Problem to work on » Scan the records beneath this line for the line holding "keeps_sound (fun r" and the line holding "rewrite (proj1 (proj2", then transcribe exactly those two and all lines between.

[Extracted records Boundary: Start]

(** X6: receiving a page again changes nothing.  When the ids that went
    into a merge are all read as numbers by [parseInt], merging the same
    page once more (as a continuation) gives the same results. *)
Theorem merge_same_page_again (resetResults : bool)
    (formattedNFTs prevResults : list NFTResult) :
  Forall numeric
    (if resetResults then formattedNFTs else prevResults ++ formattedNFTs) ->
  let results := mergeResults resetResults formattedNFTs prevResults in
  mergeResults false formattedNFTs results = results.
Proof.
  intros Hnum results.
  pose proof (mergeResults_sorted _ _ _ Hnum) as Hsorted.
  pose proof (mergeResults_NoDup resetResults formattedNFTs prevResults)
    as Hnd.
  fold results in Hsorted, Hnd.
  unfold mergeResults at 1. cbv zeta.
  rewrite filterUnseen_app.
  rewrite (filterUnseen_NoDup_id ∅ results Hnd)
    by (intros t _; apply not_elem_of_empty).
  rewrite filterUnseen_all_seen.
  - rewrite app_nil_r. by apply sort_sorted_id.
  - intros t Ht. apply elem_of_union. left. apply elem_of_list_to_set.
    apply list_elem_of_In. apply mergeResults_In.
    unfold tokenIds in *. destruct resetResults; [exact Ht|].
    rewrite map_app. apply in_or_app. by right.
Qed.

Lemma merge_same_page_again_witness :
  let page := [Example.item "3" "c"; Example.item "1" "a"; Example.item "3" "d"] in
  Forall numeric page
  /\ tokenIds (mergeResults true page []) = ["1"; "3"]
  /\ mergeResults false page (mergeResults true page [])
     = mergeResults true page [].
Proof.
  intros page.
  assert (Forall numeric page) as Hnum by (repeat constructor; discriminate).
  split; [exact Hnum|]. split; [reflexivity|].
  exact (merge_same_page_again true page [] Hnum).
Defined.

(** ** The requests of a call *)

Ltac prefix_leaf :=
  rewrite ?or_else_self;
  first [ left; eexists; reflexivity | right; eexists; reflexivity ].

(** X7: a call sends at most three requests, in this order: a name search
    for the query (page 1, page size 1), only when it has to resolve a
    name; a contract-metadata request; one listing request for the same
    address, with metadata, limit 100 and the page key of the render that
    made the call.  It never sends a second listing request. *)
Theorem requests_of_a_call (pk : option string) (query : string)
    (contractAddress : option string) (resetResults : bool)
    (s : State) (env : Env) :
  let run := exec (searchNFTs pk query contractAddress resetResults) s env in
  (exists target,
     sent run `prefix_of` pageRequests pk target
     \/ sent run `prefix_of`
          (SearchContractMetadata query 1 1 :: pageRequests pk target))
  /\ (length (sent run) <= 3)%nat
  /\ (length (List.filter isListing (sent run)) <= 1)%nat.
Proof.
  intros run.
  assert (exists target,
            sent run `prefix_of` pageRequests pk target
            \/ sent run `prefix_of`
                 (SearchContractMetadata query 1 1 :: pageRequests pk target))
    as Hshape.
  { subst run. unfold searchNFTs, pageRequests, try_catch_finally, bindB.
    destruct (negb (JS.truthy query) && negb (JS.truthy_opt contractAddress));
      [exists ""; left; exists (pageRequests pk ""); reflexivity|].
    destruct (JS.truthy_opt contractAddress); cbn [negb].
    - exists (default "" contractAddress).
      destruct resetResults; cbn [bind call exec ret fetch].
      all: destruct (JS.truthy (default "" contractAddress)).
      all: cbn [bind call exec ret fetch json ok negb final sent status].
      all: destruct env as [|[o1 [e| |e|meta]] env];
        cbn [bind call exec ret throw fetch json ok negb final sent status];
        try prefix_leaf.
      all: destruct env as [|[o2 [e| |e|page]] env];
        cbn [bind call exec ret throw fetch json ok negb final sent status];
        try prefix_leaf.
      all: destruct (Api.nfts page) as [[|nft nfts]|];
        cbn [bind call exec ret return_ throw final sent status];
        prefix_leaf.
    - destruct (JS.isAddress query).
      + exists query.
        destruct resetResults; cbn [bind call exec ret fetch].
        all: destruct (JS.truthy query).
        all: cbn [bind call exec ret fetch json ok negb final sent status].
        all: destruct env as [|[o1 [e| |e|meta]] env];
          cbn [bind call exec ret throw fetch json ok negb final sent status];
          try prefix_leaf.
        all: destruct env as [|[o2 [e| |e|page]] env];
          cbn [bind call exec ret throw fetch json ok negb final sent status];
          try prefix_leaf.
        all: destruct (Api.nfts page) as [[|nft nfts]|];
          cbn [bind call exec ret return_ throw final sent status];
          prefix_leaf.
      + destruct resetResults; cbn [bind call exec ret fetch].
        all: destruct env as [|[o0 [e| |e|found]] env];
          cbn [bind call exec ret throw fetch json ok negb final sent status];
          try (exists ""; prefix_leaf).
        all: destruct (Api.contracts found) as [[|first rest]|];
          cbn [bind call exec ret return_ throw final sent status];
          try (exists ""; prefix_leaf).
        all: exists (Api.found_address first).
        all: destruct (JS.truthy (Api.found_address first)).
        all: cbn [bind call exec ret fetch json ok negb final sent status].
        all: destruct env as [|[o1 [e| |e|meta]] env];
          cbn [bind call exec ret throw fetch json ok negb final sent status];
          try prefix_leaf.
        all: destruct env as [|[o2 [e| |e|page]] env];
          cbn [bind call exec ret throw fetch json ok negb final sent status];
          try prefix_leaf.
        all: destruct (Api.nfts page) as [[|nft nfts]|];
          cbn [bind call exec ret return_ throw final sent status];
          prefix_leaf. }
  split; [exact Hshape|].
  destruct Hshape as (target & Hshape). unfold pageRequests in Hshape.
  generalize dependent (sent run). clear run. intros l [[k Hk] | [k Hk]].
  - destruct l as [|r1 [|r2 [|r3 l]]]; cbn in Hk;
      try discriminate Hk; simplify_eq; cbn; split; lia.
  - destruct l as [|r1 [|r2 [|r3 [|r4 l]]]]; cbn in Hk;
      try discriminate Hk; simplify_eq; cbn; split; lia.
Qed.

[Extracted records Boundary: End]
[Extracted records Boundary: Start]

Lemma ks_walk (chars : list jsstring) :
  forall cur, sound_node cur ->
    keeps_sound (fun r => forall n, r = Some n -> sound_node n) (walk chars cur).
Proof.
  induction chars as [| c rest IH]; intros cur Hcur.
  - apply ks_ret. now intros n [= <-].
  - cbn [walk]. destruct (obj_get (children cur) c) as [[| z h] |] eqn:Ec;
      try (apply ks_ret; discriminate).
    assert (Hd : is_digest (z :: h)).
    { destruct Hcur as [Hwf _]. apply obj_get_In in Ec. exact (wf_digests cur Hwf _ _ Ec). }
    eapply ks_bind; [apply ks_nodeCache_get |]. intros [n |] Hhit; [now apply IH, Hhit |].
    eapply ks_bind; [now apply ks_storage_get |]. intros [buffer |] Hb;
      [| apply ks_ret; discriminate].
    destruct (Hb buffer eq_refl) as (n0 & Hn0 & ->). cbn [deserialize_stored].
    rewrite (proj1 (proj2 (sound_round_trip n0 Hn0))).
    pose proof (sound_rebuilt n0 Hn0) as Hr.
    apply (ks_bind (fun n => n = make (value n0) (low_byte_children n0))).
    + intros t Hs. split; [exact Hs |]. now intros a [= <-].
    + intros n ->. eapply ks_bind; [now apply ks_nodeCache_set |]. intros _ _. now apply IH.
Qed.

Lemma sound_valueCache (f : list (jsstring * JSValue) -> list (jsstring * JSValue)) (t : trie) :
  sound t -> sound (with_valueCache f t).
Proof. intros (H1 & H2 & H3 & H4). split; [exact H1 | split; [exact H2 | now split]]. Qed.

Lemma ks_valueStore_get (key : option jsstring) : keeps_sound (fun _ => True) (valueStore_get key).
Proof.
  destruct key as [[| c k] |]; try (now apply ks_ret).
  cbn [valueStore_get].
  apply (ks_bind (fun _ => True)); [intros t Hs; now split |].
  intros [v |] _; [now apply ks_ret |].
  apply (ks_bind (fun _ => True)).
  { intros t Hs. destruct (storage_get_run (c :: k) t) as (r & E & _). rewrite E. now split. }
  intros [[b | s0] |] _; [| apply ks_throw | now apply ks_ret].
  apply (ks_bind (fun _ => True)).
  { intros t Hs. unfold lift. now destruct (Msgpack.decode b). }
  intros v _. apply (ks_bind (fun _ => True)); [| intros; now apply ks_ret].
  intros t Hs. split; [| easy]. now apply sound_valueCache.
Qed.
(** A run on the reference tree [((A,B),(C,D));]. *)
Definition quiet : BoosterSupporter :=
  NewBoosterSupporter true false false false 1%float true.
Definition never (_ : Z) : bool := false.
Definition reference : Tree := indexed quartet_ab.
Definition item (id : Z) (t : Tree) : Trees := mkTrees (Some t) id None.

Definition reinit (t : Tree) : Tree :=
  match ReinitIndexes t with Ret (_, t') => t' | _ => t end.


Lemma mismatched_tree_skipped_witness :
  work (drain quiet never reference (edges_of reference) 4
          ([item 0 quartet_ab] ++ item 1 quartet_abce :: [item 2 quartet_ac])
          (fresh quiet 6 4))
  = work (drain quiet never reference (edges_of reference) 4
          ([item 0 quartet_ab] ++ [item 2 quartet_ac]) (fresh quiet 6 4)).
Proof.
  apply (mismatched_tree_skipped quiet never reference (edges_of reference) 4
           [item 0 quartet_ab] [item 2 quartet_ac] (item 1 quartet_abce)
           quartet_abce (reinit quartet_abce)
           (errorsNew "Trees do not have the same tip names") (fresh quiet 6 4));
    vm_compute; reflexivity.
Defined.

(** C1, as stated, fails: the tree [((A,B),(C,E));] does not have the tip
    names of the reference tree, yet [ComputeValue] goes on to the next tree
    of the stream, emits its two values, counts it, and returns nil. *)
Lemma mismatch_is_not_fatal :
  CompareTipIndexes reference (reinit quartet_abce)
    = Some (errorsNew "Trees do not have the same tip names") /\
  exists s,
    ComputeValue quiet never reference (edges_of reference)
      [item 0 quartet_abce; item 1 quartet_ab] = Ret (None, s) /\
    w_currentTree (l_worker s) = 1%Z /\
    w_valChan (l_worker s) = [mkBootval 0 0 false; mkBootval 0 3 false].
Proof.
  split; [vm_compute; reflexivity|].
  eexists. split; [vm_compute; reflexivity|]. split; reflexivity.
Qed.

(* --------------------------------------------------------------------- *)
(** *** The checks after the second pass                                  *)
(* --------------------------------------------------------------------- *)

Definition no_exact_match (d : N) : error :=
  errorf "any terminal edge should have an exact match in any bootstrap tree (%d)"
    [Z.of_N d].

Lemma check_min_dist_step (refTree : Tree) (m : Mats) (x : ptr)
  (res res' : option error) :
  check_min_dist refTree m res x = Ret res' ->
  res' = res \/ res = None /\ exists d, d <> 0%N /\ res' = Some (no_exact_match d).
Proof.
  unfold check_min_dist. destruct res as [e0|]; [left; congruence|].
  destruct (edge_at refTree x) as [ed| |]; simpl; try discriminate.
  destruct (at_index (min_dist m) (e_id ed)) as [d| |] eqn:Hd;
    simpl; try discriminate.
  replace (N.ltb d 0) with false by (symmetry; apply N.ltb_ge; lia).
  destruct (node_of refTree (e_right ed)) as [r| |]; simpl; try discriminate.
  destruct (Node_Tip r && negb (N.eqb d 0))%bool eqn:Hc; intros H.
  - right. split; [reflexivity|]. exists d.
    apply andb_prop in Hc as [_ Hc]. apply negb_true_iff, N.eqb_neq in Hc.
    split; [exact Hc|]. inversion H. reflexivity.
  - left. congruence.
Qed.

[Extracted records Boundary: End]

Exercise output »
    keeps_sound (fun r => forall n, r = Some n -> sound_node n) (walk chars cur).
Proof.
  induction chars as [| c rest IH]; intros cur Hcur.
  - apply ks_ret. now intros n [= <-].
  - cbn [walk]. destruct (obj_get (children cur) c) as [[| z h] |] eqn:Ec;
      try (apply ks_ret; discriminate).
    assert (Hd : is_digest (z :: h)).
    { destruct Hcur as [Hwf _]. apply obj_get_In in Ec. exact (wf_digests cur Hwf _ _ Ec). }
    eapply ks_bind; [apply ks_nodeCache_get |]. intros [n |] Hhit; [now apply IH, Hhit |].
    eapply ks_bind; [now apply ks_storage_get |]. intros [buffer |] Hb;
      [| apply ks_ret; discriminate].
    destruct (Hb buffer eq_refl) as (n0 & Hn0 & ->). cbn [deserialize_stored].
    rewrite (proj1 (proj2 (sound_round_trip n0 Hn0))).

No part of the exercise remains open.